(** * Curtain / cloth scenes: a shallow embedding of the frame choreography

    The two React scene components ([CurtainScene.tsx], [ClothScene.tsx]) are
    embedded as state-passing programs.  The closure variables of each
    [useEffect] body become the fields of a state record; a function that can
    throw returns an [Outcome] next to the (possibly already mutated) state,
    as a JavaScript exception leaves earlier assignments in place.

    JavaScript numbers are idealised as real numbers.  The rendering engine
    and the physics engine are external collaborators: the constructors the
    scenes call are modelled by their documented contract, and the solver
    step and the normal recomputation are left abstract (class [Engine]). *)

From Stdlib Require Import Reals Lra Lia String.
From stdpp Require Import base list.

Local Open Scope R_scope.

(** ** Vectors, quaternions *)

Record Vec3 := mkVec3 { vx : R; vy : R; vz : R }.
Record Quat := mkQuat { qx : R; qy : R; qz : R; qw : R }.

Definition vzero : Vec3 := mkVec3 0 0 0.
Definition qidentity : Quat := mkQuat 0 0 0 1.

Definition vadd (a b : Vec3) : Vec3 :=
  mkVec3 (vx a + vx b) (vy a + vy b) (vz a + vz b).

(** ** Exceptions and the execution monad *)

Inductive Error :=
| GraphicsNotReady          (* new Error("Graphics not ready") *)
| LoadFailure (src : string) (* new Error(`Failed to load ${src}`) *)
| AmmoLoaderMissing         (* new Error("Ammo loader not found on window") *)
| AmmoInitFailure           (* the promise of window.Ammo(...) rejected *)
| TypeError (what : string) (* property access on null / undefined *)
| EngineFault (what : string). (* out-of-range access inside the engine *)

Inductive Outcome (A : Type) :=
| Ret (a : A)
| Throw (e : Error).
Arguments Ret {A} a.
Arguments Throw {A} e.

Definition Exec (St A : Type) : Type := St -> Outcome A * St.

• Assignment:
Of the lines above, extract only those from the line with "Local Open Scope R_scope." to the line with "Definition vadd (a", both included, exactly as written.

• Worked solution:
Local Open Scope R_scope.

(** ** Vectors, quaternions *)

Record Vec3 := mkVec3 { vx : R; vy : R; vz : R }.
Record Quat := mkQuat { qx : R; qy : R; qz : R; qw : R }.

Definition vzero : Vec3 := mkVec3 0 0 0.
Definition qidentity : Quat := mkQuat 0 0 0 1.

Definition vadd (a b : Vec3) : Vec3 :=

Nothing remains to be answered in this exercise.